Training and using RNNs

AndreaCogliati · March 13, 2017, 2:05pm

I’m working on annotating time series with recurrent neural networks (in particular, I’m trying to replicate Alex Graves’s experiments from his book Supervised Sequence Labelling with Recurrent Neural Networks, but I’m still a bit confused about the seq_len dimension in recurrent layers in PyTorch. As far as I understand, that length corresponds to the length of the unfolding in time for BPTT during training. Since PyTorch models have a dynamic computational graphs, I can use the trained model on sequences of different lengths. What happens if I do so? E.g., if I have a network with two LSTM hidden layers, what is the difference in terms of the state of the LSTM units and their output if I feed a trained network with a sequence of 100 time steps at once, compared to feeding the same network with the same time series but one sample at a time?

I understand there might be two questions here, one related to general LSTM networks, the other about specific PyTorch implementation.

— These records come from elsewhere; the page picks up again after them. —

(** C1, amended. While the environment has a variable named like a
    registered slot, the getter of the slot's type first applies it. For
    a slot of type int, int64, float64, string, bool or duration and a
    value that parses as that type, the slot is overwritten with the
    parsed value, whatever it held from the flags or a file, and the
    pointer returned refers to that value. For a list slot the tokens of
    a non-empty value are appended to the sequence the slot holds, and
    for a slot holding an allocated mapping the pairs of the value are
    inserted into it, the other keys staying. *)
Theorem getter_applies_environment `{RT : Runtime} w c name val :
  environ w !! name = Some val ->
  (forall old v, flags c !! name = Some (PInt old) ->
      strconv.Atoi val = Some v ->
      Int w c name = Return (store c name (PInt v), Some v))
  /\ (forall old v, flags c !! name = Some (PInt64 old) ->
      strconv.ParseInt val = Some v ->
      Int64 w c name = Return (store c name (PInt64 v), Some v))
  /\ (forall old v, flags c !! name = Some (PFloat64 old) ->
      ParseFloat val = Some v ->
      Float64 w c name = Return (store c name (PFloat64 v), Some v))
  /\ (forall old, flags c !! name = Some (PString old) ->
      String_ w c name = Return (store c name (PString val), Some val))
  /\ (forall old v, flags c !! name = Some (PBool old) ->
      strconv.ParseBool val = Some v ->
      Bool w c name = Return (store c name (PBool v), Some v))
  /\ (forall old v, flags c !! name = Some (PDuration old) ->
      time.ParseDuration val = Some v ->
      Duration w c name = Return (store c name (PDuration v), Some v))
  /\ (forall old, flags c !! name = Some (PListFlag (ListFlag.mk (Some old))) ->
      val ≠ "" ->
      List_ w c name
      = Return (store c name
                  (PListFlag (ListFlag.mk (Some (old ++ strings.Split val ",")))),
                Some (old ++ strings.Split val ",")))
  /\ (forall old parsed,
      flags c !! name = Some (PMapFlag (MapFlag.mk (Some (make_map old)))) ->
      toStringMap (VString val) = inl parsed ->
      Map w c name
      = Return (store c name
                  (PMapFlag (MapFlag.mk (Some (make_map (parsed ∪ old))))),
                Some (make_map (parsed ∪ old)))).
Proof.
  intros Henv.
  repeat split.
  - intros old v Hslot Hparse. from_environment Henv Hslot (PInt v).
    simpl. by rewrite Hparse.
  - intros old v Hslot Hparse. from_environment Henv Hslot (PInt64 v).
    simpl. by rewrite Hparse.
  - intros old v Hslot Hparse. from_environment Henv Hslot (PFloat64 v).
    simpl. by rewrite Hparse.
  - intros old Hslot. by from_environment Henv Hslot (PString val).
  - intros old v Hslot Hparse. from_environment Henv Hslot (PBool v).
    simpl. by rewrite Hparse.
  - intros old v Hslot Hparse. from_environment Henv Hslot (PDuration v).
    unfold setValue; simpl. by rewrite Hparse.
  - intros old Hslot Hval.
    from_environment Henv Hslot
      (PListFlag (ListFlag.mk (Some (old ++ strings.Split val ",")))).
    unfold setValue, toStringSlice.
    destruct (String.eqb_spec val ""); [done|done].
  - intros old parsed Hslot Hparse.
    from_environment Henv Hslot
      (PMapFlag (MapFlag.mk (Some (make_map (parsed ∪ old))))).
    unfold setValue. rewrite Hparse. unfold merge_into; simpl.
    destruct (decide (parsed = ∅)) as [->|]; [|done].
    by rewrite (left_id_L ∅ (∪)).
Qed.

Lemma getter_applies_environment_witness :
  let w := Examples.overrides in
  let c := Examples.settings in
  Int (RT := Examples.runtime) w c "port"
  = Return (store c "port" (PInt 9090), Some 9090)
  /\ Int64 (RT := Examples.runtime) w c "limit"
     = Return (store c "limit" (PInt64 (-7)), Some (-7))
  /\ Float64 (RT := Examples.runtime) w c "ratio"
     = Return (store c "ratio" (PFloat64 3), Some 3%float)
  /\ String_ (RT := Examples.runtime) w c "host"
     = Return (store c "host" (PString "example.org"), Some "example.org")
  /\ Bool (RT := Examples.runtime) w c "debug"
     = Return (store c "debug" (PBool true), Some true)
  /\ Duration (RT := Examples.runtime) w c "timeout"
     = Return (store c "timeout" (PDuration (5 * time.Minute)),
               Some (5 * time.Minute))
  /\ List_ (RT := Examples.runtime) w c "tags"
     = Return (store c "tags"
                 (PListFlag (ListFlag.mk (Some (["a"] ++ strings.Split "b,c" ",")))),
               Some (["a"] ++ strings.Split "b,c" ","))
  /\ Map (RT := Examples.runtime) w c "labels"
     = Return (store c "labels"
                 (PMapFlag (MapFlag.mk
                    (Some (make_map ({["y" := "2"]} ∪ {["x" := "1"]}))))),
               Some (make_map ({["y" := "2"]} ∪ {["x" := "1"]}))).
Proof.
  intros w c.
  split.
  { apply (proj1 (getter_applies_environment (RT := Examples.runtime)
                    w c "port" "9090" ltac:(vm_compute; reflexivity)) 8080 9090);
      vm_compute; reflexivity. }
  split.
  { apply (proj1 (proj2 (getter_applies_environment (RT := Examples.runtime)
                    w c "limit" "-7" ltac:(vm_compute; reflexivity))) 64 (-7));
      vm_compute; reflexivity. }
  split.
  { destruct (getter_applies_environment (RT := Examples.runtime)
                w c "ratio" "3" ltac:(vm_compute; reflexivity))
      as (_ & _ & Hfloat & _).
    apply (Hfloat 1%float 3%float); vm_compute; reflexivity. }
  split.
  { destruct (getter_applies_environment (RT := Examples.runtime)
                w c "host" "example.org" ltac:(vm_compute; reflexivity))
      as (_ & _ & _ & Hstring & _).
    apply (Hstring "localhost"); vm_compute; reflexivity. }
  split.
  { destruct (getter_applies_environment (RT := Examples.runtime)
                w c "debug" "true" ltac:(vm_compute; reflexivity))
      as (_ & _ & _ & _ & Hbool & _).
    apply (Hbool false true); vm_compute; reflexivity. }
  split.
  { destruct (getter_applies_environment (RT := Examples.runtime)
                w c "timeout" "5m" ltac:(vm_compute; reflexivity))
      as (_ & _ & _ & _ & _ & Hduration & _).
    apply (Hduration (5 * time.Second) (5 * time.Minute)); vm_compute; reflexivity. }
  split.
  { destruct (getter_applies_environment (RT := Examples.runtime)
                w c "tags" "b,c" ltac:(vm_compute; reflexivity))
      as (_ & _ & _ & _ & _ & _ & Hlist & _).
    apply (Hlist ["a"]); [vm_compute; reflexivity|discriminate]. }
  destruct (getter_applies_environment (RT := Examples.runtime)
              w c "labels" "y=2" ltac:(vm_compute; reflexivity))
    as (_ & _ & _ & _ & _ & _ & _ & Hmap).
  apply (Hmap {["x" := "1"]} {["y" := "2"]}); vm_compute; reflexivity.
Defined.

apaszke · March 13, 2017, 7:36pm

It will be equivalent in terms of the output. You can use different seq_lengths with a single module, but passing in a larger tensor allows the backend to batch some operations, and that leads to 3-10x speedup in most cases.

Also, note that if you want to process each time step separately, we recommend using *Cell modules (batched ones use too much memory at the moment). Another trick is to forward the largest possible sequence you’re going to use at the beginning. This will allow the allocator to prepare large enough buffers, that will be able to be reused during the whole training.